From 8ee9032b0b1a1a5e16bfa3cc495ed79e86118ae7 Mon Sep 17 00:00:00 2001
From: Thierry Onkelinx <thierry.onkelinx@inbo.be>
Date: Thu, 14 Jan 2021 11:06:35 +0100
Subject: [PATCH 2/6] update URLs to fix NOTES

---
 NEWS.md   | 2 +-
 README.md | 4 ++--
 2 files changed, 3 insertions(+), 3 deletions(-)
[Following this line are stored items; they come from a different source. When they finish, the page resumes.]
Lemma scalingUp_pods st k pod :
  pods (cluster st) !! k = Some pod →
  pods (cluster (scalingUp c st).1) !! k
  = if decide (selected PodLabels (scale.Namespace (scale.opt c))
                 (scale.Selector (scale.opt c)) (k, pod))
    then if scale.isDaemonOrStatefulSetPod (PodOwnerReferences pod)
         then None else Some pod
    else Some pod.
Proof.
  intros Hpod.
  destruct (scaleUpKind_effect c no_faults Deployments st)
    as (st1 & E1 & _ & P1 & _).
  destruct (scaleUpKind_effect c no_faults ReplicationControllers st1)
    as (st2 & E2 & _ & P2 & _).
  destruct (scaleUpKind_effect c no_faults ReplicaSets st2)
    as (st3 & E3 & _ & P3 & _).
  unfold scalingUp.
  rewrite (bind_Ok _ _ _ _ _ E1), (bind_Ok _ _ _ _ _ E2), (bind_Ok _ _ _ _ _ E3).
  assert (E4 : deletePods c st3 = ((deletePods c st3).1, Ok tt)).
  { rewrite <- (deletePods_Ok c st3). by destruct (deletePods c st3). }
  rewrite (bind_Ok _ _ _ _ _ E4). cbn [ret fst].
  apply deletePods_effect. congruence.
Qed.

End FaultlessPods.

(** ** Two batch runs in a row *)

(** The claim of C1 fails as stated: deployment [web] has 3 replicas;
    after two batch runs in a row, all of whose requests are served, its
    previous-replica-count annotation reads 1, not 3. *)
Lemma ScaleDownWorkload_twice_loses_original_count :
  Replicas <$> deployments (cluster Demo.state0) !! ("ns", "web") = Some 3
  ∧ (scale.ScaleDownWorkload (Demo.controllerOn Demo.reliable)
       (scale.ScaleDownWorkload (Demo.controllerOn Demo.reliable) Demo.state0).1).2
    = Ok tt
  ∧ (deployments
       (cluster
          (scale.ScaleDownWorkload (Demo.controllerOn Demo.reliable)
             (scale.ScaleDownWorkload (Demo.controllerOn Demo.reliable)
                Demo.state0).1).1) !! ("ns", "web")
     ≫= fun w => Annotations w !! apis.AnnotationOldReplica) = Some "1"
  ∧ strconv.Itoa 3 ≠ "1".
Proof. repeat split; vm_compute; first [reflexivity | discriminate]. Qed.

(** C1, amended. On a connection without faults, a batch run leaves
    every selected deployment, replication controller and replica set
    not owned by a deployment with 1 replica and with the annotation set
    to the replica count the run listed, whether or not the object was
    annotated before; a second run in a row therefore leaves the
    annotation at 1, the count the first run left. *)
Theorem ScaleDownWorkload_twice_saves_latest_count
    (c : scale.Controller) (st : State) (r : Resource) (k : ObjectKey) (w : Scalable) :
  let first := scale.ScaleDownWorkload c st in
  let second := scale.ScaleDownWorkload c first.1 in
  faultless (scale.k8sClient c) →
  store r (cluster st) !! k = Some w →
  selected Labels (scale.Namespace (scale.opt c)) (scale.Selector (scale.opt c)) (k, w) →
  guardOf r (k, w) = true →
  first.2 = Ok tt
  ∧ store r (cluster first.1) !! k
    = Some (setReplicas OneReplica
              (setAnnotations
                 <[apis.AnnotationOldReplica := strconv.Itoa (Replicas w)]> w))
  ∧ second.2 = Ok tt
  ∧ ∃ w2, store r (cluster second.1) !! k = Some w2
          ∧ Annotations w2 !! apis.AnnotationOldReplica
            = Some (strconv.Itoa OneReplica)
          ∧ Replicas w2 = OneReplica.
Proof.
  intros first second Hfaults Hw Hsel Hguard.
  assert (Hrun : ∀ st0 w0,
    store r (cluster st0) !! k = Some w0 →
    selected Labels (scale.Namespace (scale.opt c))
      (scale.Selector (scale.opt c)) (k, w0) →
    guardOf r (k, w0) = true →
    (scale.ScaleDownWorkload c st0).2 = Ok tt
    ∧ store r (cluster (scale.ScaleDownWorkload c st0).1) !! k
      = Some (setReplicas OneReplica (saveAndZero w0 w0))).
  { intros st0 w0 Hw0 Hsel0 Hguard0.
    destruct (ScaleDownWorkload_effect c Hfaults st0) as (st' & -> & Hstore).
    split; [done|]. cbn [fst]. rewrite Hstore, Hw0. cbn. f_equal.
    rewrite (scaledDownObject_selected c r k w0) by done.
    apply scaledUpObject_selected.
    - by apply selected_saveAndZero.
    - by rewrite guardOf_saveAndZero. }
  destruct (Hrun st w Hw Hsel Hguard) as [Hok1 Hstore1].
  fold first in Hok1, Hstore1.
  destruct (Hrun first.1 _ Hstore1) as [Hok2 Hstore2].
  { by apply selected_setReplicas, selected_saveAndZero. }
  { by rewrite guardOf_setReplicas, guardOf_saveAndZero. }
  fold second in Hok2, Hstore2.
  split; [done|]. split; [exact Hstore1|]. split; [done|].
  eexists. split; [exact Hstore2|]. split; [|done].
  cbn. by rewrite lookup_insert_eq.
Qed.
(** * LogPatch: a shallow embedding of [logpatch/logpatch.py] and [pkgptch.py]

    The repository holds two programs.  [logpatch/logpatch.py] is the current
    recipe runner; [pkgptch.py] is its predecessor, with the same structure but
    without schema validation, without [log_directory] support, with
    whole-second local timestamps and with log files opened in write mode.
    Both are embedded here: the parts that are textually identical in the two
    files ([subproc_Popen]) are embedded once, the parts that differ live in
    the modules [LogPatch] and [PkgPtch].

    Python effects are modelled by a state-and-exception monad over a [world]
    that records the console, the file system, the open file handles and an
    event trace.  Everything the program cannot decide by itself (what a
    command prints and returns, what the clock shows, whether a path can be
    opened) comes from the [environment] stored in the world. *)

From Stdlib Require Import String Ascii ZArith List Lia Bool.
From stdpp Require Import base option gmap strings.
From Equations Require Import Equations.

Set Warnings "-register-all,-clear-no-such-hyp".

Open Scope string_scope.
Open Scope list_scope.

(** ** Text lines *)

Definition newline : ascii := "010"%char.
Definition nl : string := String newline EmptyString.

(** [io.TextIOWrapper.readline] on the text that is still to come from the
    pipe: the text up to and including the next newline, or everything that is
    left when there is no newline, or the empty string at end of file.  The
    second component is what stays in the pipe. *)
Fixpoint readline (s : string) : string * string :=
  match s with
  | EmptyString => (EmptyString, EmptyString)
  | String c rest =>
      if Ascii.eqb c newline then (String c EmptyString, rest)
      else let '(line, rest') := readline rest in (String c line, rest')
  end.

Lemma readline_append s : fst (readline s) +:+ snd (readline s) = s.
Proof.
  induction s as [|c s IH]; simpl; [reflexivity|].
  destruct (Ascii.eqb c newline); simpl; [reflexivity|].
  destruct (readline s) as [line rest]; simpl in *. now rewrite <- IH.
Qed.

Lemma readline_nonempty c s : fst (readline (String c s)) <> EmptyString.
Proof.
  simpl. destruct (Ascii.eqb c newline); [discriminate|].
  destruct (readline s); discriminate.
Qed.

Lemma readline_empty_iff s : fst (readline s) = EmptyString <-> s = EmptyString.
Proof.
  split; [|intros ->; reflexivity].
  destruct s as [|c s]; [reflexivity|]. intros H. now apply readline_nonempty in H.
Qed.
(** What the parser needs of the code unit of a digit. *)
Lemma digitUnit_facts (x : Z) :
  0 <= x <= 9 ->
  JS.digitValue (JS.digitUnit x) = Some x
  /\ JS.isWhiteSpace (JS.digitUnit x) = false
  /\ Ascii.eqb (JS.digitUnit x) "/" = false
  /\ Ascii.eqb (JS.digitUnit x) " " = false
  /\ Ascii.eqb (JS.digitUnit x) ":" = false
  /\ forall r, JS.parseInt (String (JS.digitUnit x) r)
               = match JS.readDigits (String (JS.digitUnit x) r) None with
                 | None => None
                 | Some n => Some (1 * n)
                 end.
Proof.
  intros H.
  assert (Hc : x = 0 \/ x = 1 \/ x = 2 \/ x = 3 \/ x = 4 \/ x = 5 \/ x = 6
               \/ x = 7 \/ x = 8 \/ x = 9) by lia.
  repeat (destruct Hc as [Hc | Hc]); subst x; repeat split.
Qed.

Lemma digit2_ok (n : Z) : 0 <= n <= 99 -> tokenOk (digit2 n) n = true.
Proof.
  intros H.
  assert (H1 : 0 <= n / 10 <= 9) by (Z.to_euclidean_division_equations; lia).
  assert (H2 : 0 <= n mod 10 <= 9) by (Z.to_euclidean_division_equations; lia).
  destruct (digitUnit_facts _ H1) as (V1 & W1 & S1 & P1 & C1 & I1).
  destruct (digitUnit_facts _ H2) as (V2 & W2 & S2 & P2 & C2 & _).
  unfold tokenOk, digit2. rewrite I1.
  cbn [JS.readDigits noUnit headNonWs endsNonWs].
  rewrite V1, V2, W1, W2, S1, S2, P1, P2, C1, C2.
  cbn [negb andb optZ_eqb].
  rewrite !andb_true_r. apply Z.eqb_eq.
  Z.to_euclidean_division_equations; lia.
Qed.

Lemma digit4_ok (n : Z) : 0 <= n <= 9999 -> tokenOk (digit4 n) n = true.
Proof.
  intros H.
  assert (H1 : 0 <= n / 1000 <= 9) by (Z.to_euclidean_division_equations; lia).
  assert (H2 : 0 <= n / 100 mod 10 <= 9) by (Z.to_euclidean_division_equations; lia).
  assert (H3 : 0 <= n / 10 mod 10 <= 9) by (Z.to_euclidean_division_equations; lia).
  assert (H4 : 0 <= n mod 10 <= 9) by (Z.to_euclidean_division_equations; lia).
  destruct (digitUnit_facts _ H1) as (V1 & W1 & S1 & P1 & C1 & I1).
  destruct (digitUnit_facts _ H2) as (V2 & W2 & S2 & P2 & C2 & _).
  destruct (digitUnit_facts _ H3) as (V3 & W3 & S3 & P3 & C3 & _).
  destruct (digitUnit_facts _ H4) as (V4 & W4 & S4 & P4 & C4 & _).
  unfold tokenOk, digit4. rewrite I1.
  cbn [JS.readDigits noUnit headNonWs endsNonWs].
  rewrite V1, V2, V3, V4, W1, W4, S1, S2, S3, S4, P1, P2, P3, P4, C1, C2, C3, C4.
  cbn [negb andb optZ_eqb].
  rewrite !andb_true_r. apply Z.eqb_eq.
  Z.to_euclidean_division_equations; lia.
Qed.

Lemma tokenOk_elim (s : string) (n : Z) :
  tokenOk s n = true ->
  JS.parseInt s = Some n
  /\ noUnit "/" s = true /\ noUnit " " s = true /\ noUnit ":" s = true
  /\ headNonWs s = true /\ endsNonWs s = true.
Proof.
  unfold tokenOk. rewrite !andb_true_iff.
  intros [[[[[Hp H1] H2] H3] H4] H5]. repeat split; try assumption.
  destruct (JS.parseInt s) as [x |]; simpl in Hp; [| discriminate].
  apply Z.eqb_eq in Hp. now subst.
Qed.

End StringFacts.

Section ParseFacts.

Variable tza : JSDate.TimeZone.
Variable parse : string -> option Z.

Variables d m y : Z.
Hypothesis Hd : 0 <= d <= 99.
Hypothesis Hm : 0 <= m <= 99.
Hypothesis Hy : 0 <= y <= 9999.

Lemma split_dateToken :
  JS.split "/" (dateToken d m y) = [digit2 d; digit2 m; digit4 y].
Proof.
  destruct (tokenOk_elim _ _ (digit2_ok d Hd)) as (_ & Hd1 & _).
  destruct (tokenOk_elim _ _ (digit2_ok m Hm)) as (_ & Hm1 & _).
  destruct (tokenOk_elim _ _ (digit4_ok y Hy)) as (_ & Hy1 & _).
  unfold dateToken.
  rewrite (split_app_sep _ _ _ Hd1), (split_app_sep _ _ _ Hm1), (split_no_sep _ _ Hy1).
  reflexivity.
Qed.

Lemma dateToken_no_space : noUnit " " (dateToken d m y) = true.
Proof.
  destruct (tokenOk_elim _ _ (digit2_ok d Hd)) as (_ & _ & Hd1 & _).
  destruct (tokenOk_elim _ _ (digit2_ok m Hm)) as (_ & _ & Hm1 & _).
  destruct (tokenOk_elim _ _ (digit4_ok y Hy)) as (_ & _ & Hy1 & _).
  unfold dateToken. rewrite noUnit_app. cbn [noUnit]. rewrite noUnit_app. cbn [noUnit].
  now rewrite Hd1, Hm1, Hy1.
Qed.

Lemma dateToken_head : headNonWs (dateToken d m y) = true.
Proof.
  destruct (tokenOk_elim _ _ (digit2_ok d Hd)) as (_ & _ & _ & _ & Hd1 & _).
  now apply headNonWs_app.
Qed.

Lemma dateToken_end : endsNonWs (dateToken d m y) = true.
Proof.
  destruct (tokenOk_elim _ _ (digit4_ok y Hy)) as (_ & _ & _ & _ & _ & Hy1).
  unfold dateToken. now apply endsNonWs_app_sep, endsNonWs_app_sep.
Qed.

Variable tok : TimeToken.
Hypothesis Htok : twoDigitTime tok.

Lemma timeToken_end : tok <> NoTime -> endsNonWs (timeToken tok) = true.
Proof.
  destruct Htok as (Hh & Hmi & Hs).
  destruct tok as [| h mi | h mi s]; cbn [timeToken hourOf minuteOf secondOf] in *;
    intros Hne; [congruence | |].
  - destruct (tokenOk_elim _ _ (digit2_ok mi Hmi)) as (_ & _ & _ & _ & _ & H1).
    now apply endsNonWs_app_sep.
  - destruct (tokenOk_elim _ _ (digit2_ok s Hs)) as (_ & _ & _ & _ & _ & H1).
    now apply endsNonWs_app_sep, endsNonWs_app_sep.
Qed.

Lemma timeToken_no_space : noUnit " " (timeToken tok) = true.
Proof.
  destruct Htok as (Hh & Hmi & Hs).
  destruct tok as [| h mi | h mi s]; cbn [timeToken hourOf minuteOf secondOf] in *;
    [reflexivity | |].
  - destruct (tokenOk_elim _ _ (digit2_ok h Hh)) as (_ & _ & H1 & _).
    destruct (tokenOk_elim _ _ (digit2_ok mi Hmi)) as (_ & _ & H2 & _).
    rewrite noUnit_app. cbn [noUnit]. now rewrite H1, H2.
  - destruct (tokenOk_elim _ _ (digit2_ok h Hh)) as (_ & _ & H1 & _).
    destruct (tokenOk_elim _ _ (digit2_ok mi Hmi)) as (_ & _ & H2 & _).
    destruct (tokenOk_elim _ _ (digit2_ok s Hs)) as (_ & _ & H3 & _).
    rewrite noUnit_app. cbn [noUnit]. rewrite noUnit_app. cbn [noUnit].
    now rewrite H1, H2, H3.
Qed.

Lemma split_timeToken :
  JS.split ":" (timeToken tok)
  = match tok with
    | NoTime => [""]
    | HourMinute h mi => [digit2 h; digit2 mi]
    | HourMinuteSecond h mi s => [digit2 h; digit2 mi; digit2 s]
    end.
Proof.
  destruct Htok as (Hh & Hmi & Hs).
  destruct tok as [| h mi | h mi s]; cbn [timeToken hourOf minuteOf secondOf] in *;
    [reflexivity | |].
  - destruct (tokenOk_elim _ _ (digit2_ok h Hh)) as (_ & _ & _ & H1 & _).
    destruct (tokenOk_elim _ _ (digit2_ok mi Hmi)) as (_ & _ & _ & H2 & _).
    now rewrite (split_app_sep _ _ _ H1), (split_no_sep _ _ H2).
  - destruct (tokenOk_elim _ _ (digit2_ok h Hh)) as (_ & _ & _ & H1 & _).
    destruct (tokenOk_elim _ _ (digit2_ok mi Hmi)) as (_ & _ & _ & H2 & _).
    destruct (tokenOk_elim _ _ (digit2_ok s Hs)) as (_ & _ & _ & H3 & _).
    now rewrite (split_app_sep _ _ _ H1), (split_app_sep _ _ _ H2), (split_no_sep _ _ H3).
Qed.

Lemma trim_render : JS.trim (render d m y tok) = render d m y tok.
Proof.
  unfold JS.trim.
  assert (Hh : headNonWs (render d m y tok) = true).
  { destruct tok; cbn [render]; [| apply headNonWs_app ..]; apply dateToken_head. }
  rewrite (trimStart_id _ Hh). apply trimEnd_id.
  pose proof timeToken_end as He.
  destruct tok as [| h mi | h mi s]; cbn [render].
  - apply dateToken_end.
  - apply endsNonWs_app_sep, He. discriminate.
  - apply endsNonWs_app_sep, He. discriminate.
Qed.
diff --git a/NEWS.md b/NEWS.md
index 540f473..01daacc 100644
--- a/NEWS.md
+++ b/NEWS.md
@@ -14,7 +14,7 @@
 
 # git2rdata 0.2.2
 
-* Use the [checklist](https://inbo.github.io/checklist) package for CI.
+* Use the [checklist](https://packages.inbo.be/checklist/) package for CI.
 
 # git2rdata 0.2.1
 
diff --git a/README.md b/README.md
index d3a83d7..9130cdd 100644
--- a/README.md
+++ b/README.md
@@ -138,10 +138,10 @@ Please use the output of `citation("git2rdata")`
 
 ## Folder Structure
 
-- `R`: The source scripts of the [R](https://cran.r-project.org/) functions with documentation in [Roxygen](https://github.com/klutometis/roxygen) format
+- `R`: The source scripts of the [R](https://cran.r-project.org/) functions with documentation in [Roxygen](https://CRAN.R-project.org/package=roxygen2) format
 - `man`: The help files in [Rd](https://cran.r-project.org/doc/manuals/r-release/R-exts.html#Rd-format) format
 - `inst/efficiency`: pre-calculated data to speed up `vignette("efficiency", package = "git2rdata")`
-- `testthat`: R scripts with unit tests using the [testthat](http://testthat.r-lib.org/) framework
+- `testthat`: R scripts with unit tests using the [testthat](https://CRAN.R-project.org/package=testthat) framework
 - `vignettes`: source code for the vignettes describing the package
 - `man-roxygen`: templates for documentation in Roxygen format
 - `pkgdown`: source files for the `git2rdata` [website](https://ropensci.github.io/git2rdata/)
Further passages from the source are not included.